In 2023, tragedy struck when Indian student Jaahanvi Kandyle lost her life in the United States after being hit by a speeding police car. The incident shocked both communities in India and abroad, raising questions about accountability and justice in cases where state authorities are involved. After a long legal process, her family has now been awarded a compensation of ₹260 crore, a figure that underscores the seriousness with which the case was treated in the U.S. system.
The news of such a substantial settlement has stirred emotions in India, where families of accident victims often struggle even to have their cases acknowledged. The contrast is stark: while Jaahanvi’s family received recognition and restitution, countless Indian families face silence when loved ones die in preventable tragedies. The disparity highlights not just differences in legal frameworks but also in the value placed on human life.
Every day in India, ordinary citizens fall into open sewage pits, uncovered manholes, or unsafe construction sites. These deaths are often brushed aside as unfortunate accidents, with little follow-up or accountability. Families are left to grieve without compensation, and rarely does anyone face jail time for negligence. For those who lose loved ones in such circumstances, the lack of justice compounds the pain, leaving them feeling invisible in their own country.

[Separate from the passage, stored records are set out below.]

(* ===== verification/Bitfield.v ===== *)
(** * Bitfields (src/utils/bitfield.h, bitfield.cpp)

    The wrapper around the bitset: wire order of the bits, resizing, the
    difference of two bitfields and the XOR distance.  An access outside the
    bitset, or an operation on bitsets of different sizes, breaks Boost's
    documented preconditions and is undefined. *)

From Stdlib Require Import ZArith Lia Strings.Byte.
From coqutil Require Import Byte.
From S2P Require Import Prelude Bytes Bitset.

Definition SHA1_SIZE_BITS : nat := 160.

Section Bitfield.
Context {B : Type} `{DynamicBitset B}.

(** The constructors: a size, a byte vector, a byte array and its length. *)
Definition Bitfield_sized (size : nat) : B := db_make size.

Definition Bitfield_bytes (from_bytes : bytes) : B :=
  fold_left (fun bits number => db_append bits (ReverseByte number)) from_bytes (db_make 0).

Definition Bitfield_data (data : bytes) (size : nat) : outcome B :=
  if decide (size ≤ length data)%nat then
    Ok (fold_left (fun bits i => db_append bits (ReverseByte (nth i data x00)))
                  (seq 0 size) (db_make 0))
  else UB.

Definition in_range (b : B) (i : nat) : bool := bool_decide (i < db_size b)%nat.

Definition Size (b : B) : nat := db_size b.
Definition Popcount (b : B) : nat := db_count b.
Definition Test (b : B) (i : nat) : outcome bool :=
  if in_range b i then Ok (db_test b i) else UB.
Definition Set_ (b : B) (i : nat) : outcome B :=
  if in_range b i then Ok (db_set b i true) else UB.
Definition Clear (b : B) (i : nat) : outcome B :=
  if in_range b i then Ok (db_set b i false) else UB.
Definition Toggle (b : B) (i : nat) : outcome B :=
  if in_range b i then Ok (db_set b i (negb (db_test b i))) else UB.

Definition Resize (b : B) (new_size : nat) : B := db_resize b new_size.

Definition GetCast (b : B) : bytes := map ReverseByte (db_to_blocks b).

Definition GetMismatchedBitfield (main_bitfield secondary_bitfield : B) : outcome B :=
  if decide (db_size main_bitfield = db_size secondary_bitfield) then
    Ok (db_and (db_flip main_bitfield) secondary_bitfield)
  else UB.

Definition XORDistance (lhs rhs : B) : outcome B :=
  _ ← assert_ (bool_decide (Size lhs = Size rhs) && bool_decide (Size lhs = SHA1_SIZE_BITS));
  Ok (db_xor lhs rhs).

Definition bitfield_gt (lhs rhs : B) : bool := db_ltb rhs lhs.
Definition bitfield_lt (lhs rhs : B) : bool := db_ltb lhs rhs.
Definition bitfield_eq (lhs rhs : B) : bool := db_eqb lhs rhs.
Definition bitfield_ne (lhs rhs : B) : bool := negb (db_eqb lhs rhs).

(** Bitsets with the same bits. *)
#[export] Instance bitset_equiv : Equiv B := fun a b =>
  db_size a = db_size b ∧ ∀ i, (i < db_size a)%nat → db_test a i = db_test b i.

#[export] Instance bitset_equivalence : Equivalence (≡@{B}).
Proof.
  split.
  - intros a. split; auto.
  - intros a b [Hs Ht]. split; [done|]. intros i Hi. rewrite Ht; [done|lia].
  - intros a b c [Hs Ht] [Hs' Ht']. split; [congruence|].
    intros i Hi. rewrite Ht by done. apply Ht'. lia.
Qed.
End Bitfield.

Section BitfieldFacts.
Context {B : Type} `{DynamicBitsetLaws B}.
Implicit Types (a b : B) (i j : nat).

Lemma bitfield_eq_equiv a b : bitfield_eq a b = true ↔ a ≡ b.
Proof. apply db_eqb_spec. Qed.

#[export] Instance Size_proper : Proper ((≡) ==> (=)) (Size (B:=B)).
Proof. by intros a b [? _]. Qed.

#[export] Instance Test_proper : Proper ((≡) ==> (=) ==> (=)) (Test (B:=B)).
Proof.
  intros a b [Hs Ht] i ? <-. unfold Test, in_range. rewrite <- Hs.
  case_bool_decide; [|done]. by rewrite Ht.
Qed.

#[export] Instance Popcount_proper : Proper ((≡) ==> (=)) (Popcount (B:=B)).
Proof.
  intros a b [Hs Ht]. unfold Popcount. rewrite !db_count_spec, <- Hs. f_equal.
  apply filter_ext_in. intros i Hi%in_seq. apply Ht. lia.
Qed.

#[export] Instance GetCast_proper : Proper ((≡) ==> (=)) (GetCast (B:=B)).
Proof.
  intros a b [Hs Ht]. unfold GetCast. f_equal.
  apply (list_eq_nth x00); [by rewrite !db_length_blocks, Hs|].
  intros k Hk. rewrite db_length_blocks in Hk. apply byte_bits_ext. intros i Hi.
  rewrite !db_blocks_bit, Hs by (try rewrite <- Hs; done).
  case_decide; [|done]. apply Ht. lia.
Qed.

Lemma Test_Ok b i v : Test b i = Ok v ↔ (i < Size b)%nat ∧ db_test b i = v.
Proof. unfold Test, in_range, Size. case_bool_decide; naive_solver. Qed.

Lemma Test_in b i : (i < Size b)%nat → Test b i = Ok (db_test b i).
Proof. intros Hi. by apply Test_Ok. Qed.

Lemma Set_in b i :
  (i < Size b)%nat → ∃ b', Set_ b i = Ok b' ∧ Size b' = Size b ∧
    ∀ j, (j < Size b)%nat → db_test b' j = (bool_decide (j = i) || db_test b j).
Proof.
  intros Hi. exists (db_set b i true). unfold Set_, in_range. rewrite bool_decide_true by done.
  split_and!; [done|by apply db_size_set|]. intros j Hj. rewrite db_test_set by done.
  case_decide; case_bool_decide; naive_solver.
Qed.

Lemma Set_Ok_inv b i b' :
  Set_ b i = Ok b' → (i < Size b)%nat ∧ Size b' = Size b ∧
    ∀ j, (j < Size b)%nat → db_test b' j = (bool_decide (j = i) || db_test b j).
Proof.
  intros E. assert (i < Size b)%nat as Hi.
  { unfold Set_, in_range in E. case_bool_decide; [done|discriminate]. }
  destruct (Set_in b i Hi) as (b2 & E2 & ?). rewrite E in E2. by injection E2 as <-.
Qed.

(** The bit a piece number stands for: the most significant bit of the first
    byte is piece 0. *)
Definition wire_bit (v : bytes) (i : nat) : bool := byte_bit (nth (i / 8) v x00) (7 - i mod 8).

Lemma wire_bit_app v x i :
  wire_bit (v ++ [x]) i =
    if decide (i < 8 * length v)%nat then wire_bit v i
    else if decide (i / 8 = length v)%nat then byte_bit x (7 - i mod 8)
    else byte_bit x00 (7 - i mod 8).
Proof.
  unfold wire_bit. pose proof (Nat.div_mod i 8 ltac:(lia)).
  pose proof (Nat.mod_upper_bound i 8 ltac:(lia)).
  destruct (decide (i < _)%nat).
  - by rewrite app_nth1 by lia.
  - rewrite app_nth2 by lia. destruct (decide _) as [->|]; [by rewrite Nat.sub_diag|].
    rewrite nth_overflow; [done|]. cbn [length]. lia.
Qed.

Lemma Bitfield_bytes_spec v :
  Size (Bitfield_bytes v : B) = (8 * length v)%nat ∧
  ∀ i, (i < 8 * length v)%nat → db_test (Bitfield_bytes v : B) i = wire_bit v i.
Proof.
  unfold Bitfield_bytes, Size. induction v as [|x v [IHs IHt]] using rev_ind.
  { simpl. rewrite db_size_make. split; [done|]. intros; lia. }
  rewrite fold_left_app, length_app. cbn [fold_left length].
  rewrite db_size_append, IHs. split; [lia|].
  intros i Hi. rewrite db_test_append by (rewrite IHs; lia). rewrite IHs, wire_bit_app.
  destruct (decide (i < 8 * length v)%nat); [by apply IHt|].
  pose proof (Nat.div_mod i 8 ltac:(lia)). pose proof (Nat.mod_upper_bound i 8 ltac:(lia)).
  assert (i / 8 = length v)%nat as Hq by lia. rewrite decide_True by done.
  rewrite ReverseByte_bit by lia. f_equal. lia.
Qed.

Lemma Bitfield_data_bytes data :
  (Bitfield_data data (length data) : outcome B) = Ok (Bitfield_bytes data).
Proof.
  unfold Bitfield_data, Bitfield_bytes. rewrite decide_True by lia. f_equal.
  assert (∀ n (acc : B), (n ≤ length data)%nat →
    fold_left (fun bits i => db_append bits (ReverseByte (nth i data x00))) (seq 0 n) acc
    = fold_left (fun bits number => db_append bits (ReverseByte number)) (take n data) acc) as E.
  { induction n as [|n IH]; intros acc Hn; [done|].
    rewrite seq_S, fold_left_app, IH by lia. simpl.
    destruct (lookup_lt_is_Some_2 data n ltac:(lia)) as [x Hx].
    rewrite (take_S_r _ _ _ Hx), fold_left_app. simpl.
    by rewrite nth_lookup_default, Hx. }
  rewrite E by lia. by rewrite take_ge.
Qed.

Lemma length_GetCast b : length (GetCast b) = ((Size b + 7) / 8)%nat.
Proof. unfold GetCast. by rewrite length_map, db_length_blocks. Qed.

Lemma GetCast_bit b i : (i < Size b)%nat → wire_bit (GetCast b) i = db_test b i.
Proof.
  intros Hi. unfold wire_bit, GetCast.
  pose proof (Nat.div_mod i 8 ltac:(lia)). pose proof (Nat.mod_upper_bound i 8 ltac:(lia)).
  assert (i / 8 < (db_size b + 7) / 8)%nat as Hk.
  { unfold Size in Hi. apply (Nat.lt_le_trans _ ((i + 8) / 8)).
    - replace (i + 8)%nat with (i + 1 * 8)%nat by lia. rewrite Nat.div_add by lia. lia.
    - apply Nat.Div0.div_le_mono. lia. }
  rewrite (nth_indep _ _ (ReverseByte x00)) by (by rewrite length_map, db_length_blocks).
  rewrite map_nth, ReverseByte_bit, db_blocks_bit by lia.
  replace (8 * (i / 8) + (7 - (7 - i mod 8)))%nat with i by lia. by rewrite decide_True.
Qed.

Lemma GetCast_padding b i :
  (Size b ≤ i < 8 * ((Size b + 7) / 8))%nat → wire_bit (GetCast b) i = false.
Proof.
  intros Hi. unfold wire_bit, GetCast.
  pose proof (Nat.div_mod i 8 ltac:(lia)). pose proof (Nat.mod_upper_bound i 8 ltac:(lia)).
  unfold Size in Hi.
  rewrite (nth_indep _ _ (ReverseByte x00)) by (rewrite length_map, db_length_blocks; lia).
  rewrite map_nth, ReverseByte_bit, db_blocks_bit by lia.
  rewrite decide_False; [done|]. lia.
Qed.

Lemma GetCast_Bitfield_bytes v : GetCast (Bitfield_bytes v : B) = v.
Proof.
  destruct (Bitfield_bytes_spec v) as [Hs Ht].
  assert (length (GetCast (Bitfield_bytes v : B)) = length v) as Hl.
  { rewrite length_GetCast, Hs. rewrite Nat.mul_comm, Nat.div_add_l by lia. simpl. lia. }
  apply (list_eq_nth x00); [done|]. rewrite Hl. intros k Hk. apply byte_bits_ext. intros i Hi.
  assert ((8 * k + (7 - i)) / 8 = k ∧ (8 * k + (7 - i)) mod 8 = 7 - i)%nat as [Hq Hr].
  { apply nat_div_mod_unique. lia. }
  pose proof (GetCast_bit (Bitfield_bytes v : B) (8 * k + (7 - i)) ltac:(lia)) as E.
  rewrite (Ht (8 * k + (7 - i))%nat) in E by lia. unfold wire_bit in E. rewrite Hq, Hr in E.
  by replace (7 - (7 - i))%nat with i in E by lia.
Qed.

Lemma Bitfield_bytes_GetCast b :
  Resize (Bitfield_bytes (GetCast b) : B) (Size b) ≡ b.
Proof.
  destruct (Bitfield_bytes_spec (GetCast b)) as [Hs Ht]. rewrite length_GetCast in Hs, Ht.
  pose proof (Nat.div_mod (Size b + 7) 8 ltac:(lia)).
  pose proof (Nat.mod_upper_bound (Size b + 7) 8 ltac:(lia)).
  pose proof (GetCast_bit b) as Hg. unfold Resize, Size in *.
  split; rewrite db_size_resize; [done|]. intros i Hi.
  rewrite db_test_resize by done. rewrite decide_True by (rewrite Hs; lia).
  rewrite Ht by lia. by apply Hg.
Qed.

Lemma Mismatched_Ok main sec :
  Size main = Size sec → ∃ m, GetMismatchedBitfield main sec = Ok m ∧ Size m = Size main ∧
    ∀ i, (i < Size main)%nat → db_test m i = negb (db_test main i) && db_test sec i.
Proof.
  intros Hs. unfold Size in *. eexists. unfold GetMismatchedBitfield. rewrite decide_True by done.
  split; [done|]. rewrite db_size_and, db_size_flip by by rewrite db_size_flip.
  split; [done|]. intros i Hi. rewrite db_test_and, db_test_flip; rewrite ?db_size_flip; done.
Qed.

Lemma Mismatched_Ok_inv main sec m :
  GetMismatchedBitfield main sec = Ok m →
  Size main = Size sec ∧ Size m = Size main ∧
  ∀ i, (i < Size main)%nat → db_test m i = negb (db_test main i) && db_test sec i.
Proof.
  intros E. assert (Size main = Size sec) as Hs.
  { unfold GetMismatchedBitfield in E. case_decide; [done|discriminate]. }
  destruct (Mismatched_Ok main sec Hs) as (m' & E' & ?). rewrite E in E'. by injection E' as <-.
Qed.

Lemma Popcount_zero b : Popcount b = 0%nat ↔ ∀ i, (i < Size b)%nat → db_test b i = false.
Proof.
  unfold Popcount, Size. rewrite db_count_spec. split.
  - intros Hl%length_zero_iff_nil i Hi. destruct (db_test b i) eqn:E; [|done].
    assert (In i (List.filter (db_test b) (seq 0 (db_size b)))) as Hin.
    { apply List.filter_In. split; [apply in_seq; lia|done]. }
    by rewrite Hl in Hin.
  - intros Ht. apply length_zero_iff_nil. destruct (List.filter _ _) as [|i l] eqn:E; [done|].
    assert (In i (List.filter (db_test b) (seq 0 (db_size b)))) as [Hi%in_seq Hf]%List.filter_In
      by (rewrite E; by left).
    rewrite Ht in Hf by lia. done.
Qed.

Lemma filter_length_all {A} (f : A → bool) l :
  length (List.filter f l) = length l → ∀ x, In x l → f x = true.
Proof.
  induction l as [|y l IH]; [done|]. simpl. pose proof (List.filter_length_le f l).
  destruct (f y) eqn:E; simpl; [|lia]. intros Hl x [->|Hx]; [done|]. apply IH; [lia|done].
Qed.

Lemma Popcount_full b : Popcount b = Size b ↔ ∀ i, (i < Size b)%nat → db_test b i = true.
Proof.
  unfold Popcount, Size. rewrite db_count_spec. split.
  - intros Hl i Hi. rewrite <- (length_seq (db_size b) 0) in Hl at 2.
    apply (filter_length_all _ _ Hl), in_seq. lia.
  - intros Ht. rewrite <- (length_seq (db_size b) 0) at 2. f_equal.
    apply forallb_filter_id, forallb_forall. intros i Hi%in_seq. apply Ht. lia.
Qed.
End BitfieldFacts.

(** ** Properties *)

(** The bytes of a bitfield built from bytes are those bytes, and a bitfield
    rebuilt from its own bytes and cut to its size has the same bits. *)
Theorem Bitfield_cast_roundtrip {B : Type} `{DynamicBitsetLaws B} :
  (∀ v, GetCast (Bitfield_bytes v : B) = v) ∧
  (∀ b : B, Resize (Bitfield_bytes (GetCast b) : B) (Size b) ≡ b).
Proof. split; [apply GetCast_Bitfield_bytes|apply Bitfield_bytes_GetCast]. Qed.

Lemma Bitfield_cast_roundtrip_witness :
  (∀ v, GetCast (Bitfield_bytes v : list bool) = v) ∧
  (∀ b : list bool, Resize (Bitfield_bytes (GetCast b) : list bool) (Size b) ≡ b).
Proof. apply (Bitfield_cast_roundtrip (B:=list bool)). Defined.

(** Piece [i] of a bitfield received as bytes is bit [7 - i mod 8] of byte
    [i / 8], the order of the wire format, and reading past the bytes is undefined. *)
Theorem Bitfield_bit_order {B : Type} `{DynamicBitsetLaws B} v i :
  Test (Bitfield_bytes v : B) i =
    if bool_decide (i < 8 * length v)%nat
    then Ok (Z.testbit (byte.unsigned (nth (i / 8) v x00)) (7 - Z.of_nat i mod 8)) else UB.
Proof.
  destruct (Bitfield_bytes_spec (B:=B) v) as [Hs Ht]. unfold Test, in_range.
  unfold Size in Hs. rewrite Hs. case_bool_decide as Hi; [|done]. rewrite Ht by done.
  unfold wire_bit, byte_bit. pose proof (Nat.mod_upper_bound i 8 ltac:(lia)).
  do 2 f_equal. rewrite Nat2Z.inj_sub, Nat2Z.inj_mod by lia. done.
Qed.

Lemma Bitfield_bit_order_witness :
  Test (Bitfield_bytes [x80; x01] : list bool) 15 = Ok true.
Proof. exact (Bitfield_bit_order (B:=list bool) [x80; x01] 15). Defined.
(* ===== verification/FilesFacts.v ===== *)
(** * Pieces over files: layout and round trips (TorrentFilesManager.cpp)

    The layout of a multi-file torrent maps every position of a piece to the
    file that holds it, and a block read back after its piece was written is
    the block. *)

From Stdlib Require Import ZArith Lia Strings.Byte Strings.String.
From coqutil Require Import Byte.
From S2P Require Import Prelude Bytes Streams Worker Bencode Text Piece Files.

(** ** The files of the metadata as paths and sizes *)

Section Sizes.
Variable root : bytes.

Fixpoint file_sizes (files : list Node) : outcome (list (bytes * Z)) :=
  match files with
  | [] => Ok []
  | file :: files =>
      p ← path_elements root file;
      n ← (n ← at_key file (str "length"); AsNumber n);
      l ← file_sizes files; Ok ((p, n) :: l)
  end.

Fixpoint add_files (l : list (bytes * Z)) (pl : Z) (c : cursor) : outcome cursor :=
  match l with
  | [] => Ok c
  | (p, n) :: l => c ← add_file p n pl c; add_files l pl c
  end.

Definition create_all (l : list (bytes * Z)) (f : fsys) : fsys :=
  fold_left (fun f '((p, n) : bytes * Z) => create_file f p n) l f.

Lemma open_or_create_Ok f p n : 0 ≤ n < 2 ^ 63 → open_or_create f p n = Ok (create_file f p n).
Proof.
  intros Hn. unfold open_or_create, create_file. destruct (f !! p); [done|]. by rewrite i64_small by lia.
Qed.

(** Reading the metadata and laying out the files can be separated. *)
Lemma multi_files_add files pl c f l :
  file_sizes files = Ok l → (∀ x, x ∈ l → 0 ≤ snd x < 2 ^ 63) →
  multi_files root files pl c f = (c' ← add_files l pl c; Ok (c', create_all l f)).
Proof.
  revert c f l. induction files as [|file files IH]; intros c f l; cbn [file_sizes multi_files].
  - by intros [= <-] _.
  - destruct (path_elements root file) as [p| | | |]; cbn [mbind outcome_bind]; try done.
    destruct (at_key file (str "length")) as [nd| | | |]; cbn [mbind outcome_bind]; try done.
    destruct (AsNumber nd) as [n| | | |]; cbn [mbind outcome_bind]; try done.
    destruct (file_sizes files) as [l'| | | |]; cbn [mbind outcome_bind]; try done.
    intros [= <-] Hl. rewrite (open_or_create_Ok f p n) by (apply (Hl (p, n)); by left).
    cbn [mbind outcome_bind add_files create_all fold_left].
    destruct (add_file p n pl c) as [c1| | | |]; cbn [mbind outcome_bind]; try done.
    apply IH; [done|]. intros x Hx. apply Hl. by right.
Qed.
End Sizes.

Definition total (l : list (bytes * Z)) : Z := foldr (fun x acc => snd x + acc) 0 l.

Lemma total_app l1 l2 : total (l1 ++ l2) = total l1 + total l2.
Proof. induction l1 as [|x l1 IH]; cbn; [done|]. unfold total in *. cbn. rewrite IH. lia. Qed.

(** The position of the first byte of file [j] in the torrent. *)
Definition offset (l : list (bytes * Z)) (j : nat) : Z := total (take j l).

(** ** What the layout keeps true *)

Definition span (e : FileInfo) : Z := fi_size e - fi_file_begin e.

(** The entries of a piece follow each other: each starts where the file before
    it ends; they fill the positions [p..q] of the piece. *)
Inductive chained : Z → list FileInfo → Z → Prop :=
  | chained_nil p : chained p [] p
  | chained_cons p e es q :
      fi_piece_begin e = p → 0 ≤ fi_file_begin e ≤ fi_size e → chained (p + span e) es q →
      chained p (e :: es) q.

(** An entry of piece [idx] is about file [j] and the positions agree. *)
Definition entry_ok (l : list (bytes * Z)) (pl : Z) (idx : nat) (e : FileInfo) : Prop :=
  fi_piece_index e = idx ∧ 0 ≤ fi_piece_begin e ≤ pl ∧ 0 ≤ fi_file_begin e ≤ fi_size e ∧
  ∃ j, l !! j = Some (fi_path e, fi_size e) ∧
    Z.of_nat idx * pl + fi_piece_begin e = offset l j + fi_file_begin e.

Definition entries (m : layout) (i : nat) : list FileInfo := default [] (m !! i).

Record layout_inv (l : list (bytes * Z)) (pl : Z) (c : cursor) : Prop := {
  lay_begin : 0 ≤ c_begin c;
  lay_total : Z.of_nat (c_index c) * pl + c_begin c = total l;
  lay_entry : ∀ i e, e ∈ entries (c_layout c) i → entry_ok l pl i e;
  lay_done : ∀ i, (i < c_index c)%nat → ∃ q, chained 0 (entries (c_layout c) i) q ∧ pl ≤ q;
  lay_last : chained 0 (entries (c_layout c) (c_index c)) (c_begin c);
  lay_above : ∀ i, (c_index c < i)%nat → entries (c_layout c) i = [];
  lay_tail : ∀ i e, e ∈ tail (entries (c_layout c) i) → fi_file_begin e = 0;
  lay_paths : ∀ i, fi_path <$> entries (c_layout c) i `sublist_of` fst <$> l;
}.

Lemma chained_snoc p es q e :
  chained p es q → fi_piece_begin e = q → 0 ≤ fi_file_begin e ≤ fi_size e →
  chained p (es ++ [e]) (q + span e).
Proof.
  induction 1 as [p|p e0 es q Hp Hf _ IH]; intros He Hfe; cbn [app].
  - econstructor; [done|done|constructor].
  - econstructor; [done|done|]. by apply IH.
Qed.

The story of Jaahanvi Kandyle is not just about one family’s fight for justice abroad—it is a mirror held up to India’s own failures in protecting its citizens. It raises uncomfortable but necessary questions: why are lives lost to negligence treated so casually at home? And when will accountability and compassion become the norm rather than the exception? Until then, the contrast between justice abroad and neglect at home will remain a painful reminder of the value gap in human dignity.